I was utterly inspired by my trip to Islay (spoken as I-lay), in the Hebrides, Scotland during Season 2 of my Wood Fired Oven podcast in 2022. My wife and I travelled there to see where some of the best whisky in the world is produced and to be inspired to come home and cook some amazing food in the wood fired oven - touched by this gorgeous golden peaty flavours of the far north. The wild, windswept beaches inspired me to develop this gamey rich dish. Something deep and hearty to warm the Scots after a cold day on the Island.

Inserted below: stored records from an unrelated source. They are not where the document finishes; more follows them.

(** X6. From a state with [progress = 0], the announcement of [N >= 1]
    parts followed by the completions of the parts 0 to [N - 1] leaves
    [progress = total_parts = N] and emits, after the flush of the
    announcement, exactly [N] progress updates, each followed by a flush,
    and no error: the update after part [j] is a finite double between 0
    and 100, within [2 ^ -45] of [100 (j + 1) / N], and the last one, which
    is also the stored percentage, is exactly 100. *)
Theorem announced_parts_reach_100 s N :
  progress s = 0 -> 1 <= N < 10 ^ 4300 ->
  let records := log_debug (announcement N)
                   :: map (fun i => log_debug (completion i)) (seqZ 0 N) in
  let s' := fst (QueueHandler.emit_all s records) in
  let ev := snd (QueueHandler.emit_all s records) in
  progress s' = N /\ total_parts s' = N /\
  exists pcts,
    ev = processEvents
           :: concat (map (fun pct => [update_pb_emit (PFloat pct); processEvents]) pcts) /\
    updates ev = map PFloat pcts /\
    length pcts = Z.to_nat N /\
    (forall j pct, pcts !! j = Some pct ->
       PyFloat.is_finite pct = true /\
       (0 <= PyFloat.SF2Q pct <= 100)%Q /\
       (Qabs (PyFloat.SF2Q pct - 100 * inject_Z (Z.of_nat j + 1) / inject_Z N)
        <= 2 ^ (-45))%Q) /\
    exists pct, last pcts = Some pct /\ progress_percentage s' = PFloat pct /\
                (PyFloat.SF2Q pct == 100)%Q.
Proof.
  intros Hp [HN HN'] records s' ev. subst records s' ev.
  cbn [QueueHandler.emit_all]. rewrite emit_announcement by lia.
  set (s1 := set_total_parts N s).
  pose proof (emit_all_completions (seqZ 0 N) s1) as H.
  assert (Hlen : length (seqZ 0 N) = Z.to_nat N) by apply length_seqZ.
  specialize (H ltac:(apply Forall_seqZ; intros; lia) ltac:(cbn; lia)
                ltac:(cbn; rewrite Hlen; lia)).
  cbn zeta in H. destruct (QueueHandler.emit_all s1 _) as [s2 ev2]. cbn [fst snd] in *.
  destruct H as (Hp2 & Ht2 & pcts & Hu & Hev & Hl & Hlast & Hall).
  cbn [progress total_parts set_total_parts s1] in *. rewrite Hp in *.
  split; [rewrite Hlen in Hp2; lia|]. split; [done|].
  exists pcts. split; [by rewrite Hev|]. split; [done|]. split; [lia|]. split.
  - intros j pct Hj. destruct (Hall j pct Hj) as (H1 & H2 & H3 & _).
    by rewrite Z.add_0_l in H3.
  - destruct (last pcts) as [pct|] eqn:El.
    + exists pct. split; [done|]. split; [done|].
      apply last_Some in El as [pre ->].
      assert (Hj : (pre ++ [pct]) !! length pre = Some pct) by (by apply list_lookup_middle).
      destruct (Hall _ _ Hj) as (_ & _ & _ & H100). apply H100.
      rewrite length_app in Hl. cbn in Hl. lia.
    + apply last_None in El. subst pcts. cbn in Hl. lia.
Qed.

(** * Further properties of the conversion orchestrator *)

(** ** The temporary directory *)

Lemma no_slash_after_temp (a pre : string) : a +:+ "temp" <> pre +:+ "/".
Proof.
  revert pre. induction a as [|c a IH]; intros pre.
  - rewrite str_app_nil. destruct pre as [|c0 [|c1 [|c2 [|c3 [|c4 r]]]]]; discriminate.
  - destruct pre as [|c' pre].
    + rewrite str_app_nil, str_app_cons. intros [= _ H]. by destruct a.
    + rewrite !str_app_cons. intros [= _ H]. by apply (IH pre).
Qed.

Lemma path_join_temp (a : string) : exists pre, path_join a "temp" = pre +:+ "temp".
Proof.
  unfold path_join. cbn [startswith]. change (Ascii.eqb "/" "t") with false. cbn iota.
  destruct (_ || _); [by exists a|]. exists (a +:+ "/"). by rewrite str_app_assoc.
Qed.

(** The file handed to the chunker lies in the temporary directory. *)
Lemma temp_file_in_temp_dir {Ext} (w : World Ext) :
  temp_file w = temp_dir w +:+ "/tts-tempfile.txt".
Proof.
  unfold temp_file, temp_dir. destruct (path_join_temp (currentPath w)) as [pre ->].
  unfold path_join. cbn [startswith]. change (Ascii.eqb "/" "t") with false. cbn iota.
  destruct (String.eqb_spec (pre +:+ "temp") "") as [H|_].
  { exfalso. destruct pre; discriminate H. }
  destruct (endswith (pre +:+ "temp") "/") eqn:E; [|done].
  apply endswith_suffix in E as (p & s & H & ->). by apply no_slash_after_temp in H.
Qed.

Section MoreRunProps.

Context {Ext : Type}.
Variable clean_text : string -> Ext -> Exc string * Ext.
Variable tts_word_count : string -> string -> bool -> Ext -> Exc (list (string * string)) * Ext.
Variable construct_filename : string -> string -> string.
Variable gTTS : string -> string -> string -> Ext -> list LogRecord * Exc unit * Ext.
Variable save : gTTS_object -> string -> Ext -> list LogRecord * Exc unit * Ext.

Local Abbreviation run := (convert clean_text tts_word_count construct_filename gTTS save).
Local Abbreviation run_try :=
  (convert_try clean_text tts_word_count construct_filename gTTS save).
Local Abbreviation run_raised :=
  (raised clean_text tts_word_count construct_filename gTTS save).

Ltac world_simpl :=
  cbn [split_txt_checkbox currentPath files dirs handlers ext trace
       record_events set_ext set_files set_dirs set_handlers fst snd] in *.

Ltac run_unfold :=
  unfold bind, signal, modify, gets, ret, raise, lift_exc; world_simpl.

(** [get_temp_dir], case by case. *)
Lemma get_temp_dir_eq (w : World Ext) :
  get_temp_dir w =
    if decide (temp_dir w ∈ dirs w) then (Ok (temp_dir w), w)
    else match files w !! temp_dir w with
         | Some _ => (Raise (FileExistsError (temp_dir w)),
                      record_events [call_mkdir (temp_dir w)] w)
         | None => (Ok (temp_dir w),
                    set_dirs (fun ds => {[temp_dir w]} ∪ ds)
                             (record_events [call_mkdir (temp_dir w)] w))
         end.
Proof.
  unfold get_temp_dir, os_mkdir, temp_dir. run_unfold.
  destruct (decide (path_join (currentPath w) "temp" ∈ dirs w)) as [|Hn]; [done|].
  rewrite (decide_False _ _ Hn).
  by destruct (files w !! path_join (currentPath w) "temp").
Qed.

(** X7. When [get_temp_dir] returns, it returns
    [os.path.join(QDir.currentPath(), "temp")], that directory exists, no
    file was touched, [os.mkdir] was called only if the directory was
    missing, and a second call returns the same path without changing
    anything. *)
Theorem get_temp_dir_idempotent (w w1 : World Ext) p :
  get_temp_dir w = (Ok p, w1) ->
  p = temp_dir w /\
  p ∈ dirs w1 /\
  files w1 = files w /\
  trace w1 = trace w ++ (if decide (p ∈ dirs w) then [] else [call_mkdir p]) /\
  get_temp_dir w1 = (Ok p, w1).
Proof.
  rewrite get_temp_dir_eq. destruct (decide (temp_dir w ∈ dirs w)) as [Hin|Hnin].
  - intros [= <- <-]. rewrite decide_True by done. rewrite app_nil_r.
    repeat split; try done. rewrite get_temp_dir_eq. by rewrite decide_True.
  - destruct (files w !! temp_dir w); [done|]. intros [= <- <-].
    rewrite decide_False by done. world_simpl.
    repeat split; try done; [set_solver|].
    rewrite get_temp_dir_eq.
    change (temp_dir (set_dirs _ _)) with (temp_dir w). world_simpl.
    rewrite decide_True by set_solver. done.
Qed.

(** *** What keeps the directories *)

Local Abbreviation keeps_dirs m := (forall w : World Ext, dirs (snd (m w)) = dirs w).

Lemma keeps_dirs_bind {A B} (m : M Ext A) (k : A -> M Ext B) :
  keeps_dirs m -> (forall a, keeps_dirs (k a)) -> keeps_dirs (bind m k).
Proof.
  intros Hm Hk w. unfold bind. specialize (Hm w).
  destruct (m w) as [[a|e] w1]; cbn [snd] in *; [by rewrite Hk|done].
Qed.

Lemma keeps_dirs_log r : keeps_dirs (log r).
Proof. intros w. unfold log. by destruct (callHandlers (handlers w) r). Qed.

Lemma keeps_dirs_log_all rs : keeps_dirs (log_all rs).
Proof.
  induction rs as [|r rs IH]; [done|]. cbn [log_all].
  apply keeps_dirs_bind; [apply keeps_dirs_log|done].
Qed.

Ltac keeps :=
  repeat (apply keeps_dirs_bind; [|intros ?]);
  try apply keeps_dirs_log_all;
  try (intros ?; repeat case_match; reflexivity).

Lemma keeps_dirs_for_body pdf k n c p :
  keeps_dirs (for_body construct_filename gTTS save pdf k n c p).
Proof. unfold for_body. keeps. Qed.

Lemma keeps_dirs_for_output_paths pdf k n paths : forall c,
  keeps_dirs (for_output_paths construct_filename gTTS save pdf k n c paths).
Proof.
  induction paths as [|p paths IH]; intros c; [done|]. cbn [for_output_paths].
  apply keeps_dirs_bind; [apply keeps_dirs_for_body|intros _; apply IH].
Qed.

Lemma keeps_dirs_do_clean_text pdf : keeps_dirs (do_clean_text clean_text pdf).
Proof. unfold do_clean_text. keeps. Qed.

Lemma keeps_dirs_do_tts_word_count text tf b :
  keeps_dirs (do_tts_word_count tts_word_count text tf b).
Proof. unfold do_tts_word_count. keeps. Qed.

Lemma keeps_dirs_do_gTTS text lang tld : keeps_dirs (do_gTTS gTTS text lang tld).
Proof. unfold do_gTTS. keeps. Qed.

Lemma keeps_dirs_do_save tts out : keeps_dirs (do_save save tts out).
Proof. unfold do_save. keeps. Qed.


(** *** The calls that prepare the loop *)

Lemma setup_calls_app a b : setup_calls (a ++ b) = setup_calls a ++ setup_calls b.
Proof. apply omap_app. Qed.

Lemma setup_calls_logs logs :
  Forall (fun e => handler_event e = true) logs -> setup_calls logs = [].
Proof. apply omap_handler_events. by intros []. Qed.

Lemma setup_calls_chunks pdf n out chunks : forall c,
  setup_calls (chunks_run_events pdf n c out chunks) = [].
Proof.
  induction chunks as [|[p t] chunks IH]; intros c; [done|].
  cbn [chunks_run_events]. rewrite setup_calls_app, IH. reflexivity.
Qed.

Lemma setup_calls_passes pdf n out c ps :
  Forall pass_logs_ok ps -> setup_calls (passes_events pdf n c out ps) = [].
Proof.
  intros H. unfold setup_calls. rewrite omap_passes by (done || by intros []).
  apply setup_calls_chunks.
Qed.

Check out my Podcast Episode xxx while on Islay.
Wood Fired Oven
Medium - heat up to about 180 - 230 Deg C
- 4 young grouse , legs removed and reserved
- 50g unsalted butter
- 4 thyme sprigs
- 1 large or 2 small shallots , finely chopped
- 4 slices pancetta
- 4 slices white country bread , buttered
- buttered spinach , to serve (optional)
For the sauce
- 1 tbsp unsalted butter
- 1 tbsp sunflower oil
- 8 grouse legs (see above)
- 1 shallot , chopped
- 1 bay leaf
- 1 thyme sprig
- 2 tbsp whisky
- 600ml chicken stock
- 1 tbsp redcurrant jelly
- 50g blackcurrant , topped and tailed
- 50g cooked beetroot , coarsely grated
- 1 tbsp crème de cassis
First make the stock for the sauce: place a large saucepan over a medium-high heat. When it is hot, melt the butter with the sunflower oil. Add the grouse legs and brown in the pan for 4-5 mins, turning regularly. Add the shallot, bay leaf, thyme and whisky, and reduce the heat. Allow any liquid to evaporate, then add the chicken stock. Press the legs down in the stock so that they are all covered. Reduce the heat to a bare simmer and cook gently for 1 hr.
- STEP 2
Discard the legs. Strain the stock into a clean pan and reduce, over a medium heat, until you have about 300ml. Allow this to cool, then cover and chill if not using immediately. Can be done a day ahead up to this stage. You can finish the sauce once the grouse are cooked.
- STEP 3
Clean the grouse: remove any remaining feathers, and rinse the birds inside and out with cold water. Pat them dry with kitchen paper. Divide the butter between the cavities of the birds, and add to each a thyme sprig and some chopped shallot. Season the birds inside and out, and wrap a slice of pancetta over the top of each bird. The birds are now ready to cook, but can be chilled for several hours if necessary – allow them to come to room temperature before you cook them (this will take 1 hr or so).
- STEP 4
Heat oven to 220C/200C fan/gas 7. Place the grouse in a roomy roasting tin and the buttered slices of bread on a baking tray – they will toast at the same time as the grouse cook. To cook the grouse to medium, put in the oven for 18-20 mins. Keep an eye on the toasts and remove them when they are golden brown. The grouse are cooked when the breasts feel firm to the touch. If you have a cooking thermometer, cook them so that the thickest part of the breast, just above the wing, registers 55C.
- STEP 5
Remove the birds from the oven. Place each on a piece of the buttered toast to absorb any juices that drain from the birds. Cover loosely with a piece of foil and leave to rest for 10 mins while you finish the sauce.
- STEP 6
Put the roasting tin on the heat and, when it is warm, add the grouse stock. Let it simmer, scraping the juices from the bottom so that they dissolve in the stock. Add the redcurrant jelly, blackcurrants, beetroot, and finally the cassis. Simmer the sauce for 3-4 mins, then remove from the heat and season to taste. Serve the grouse on heated plates with a little sauce drizzled around, and some buttered spinach, if you like.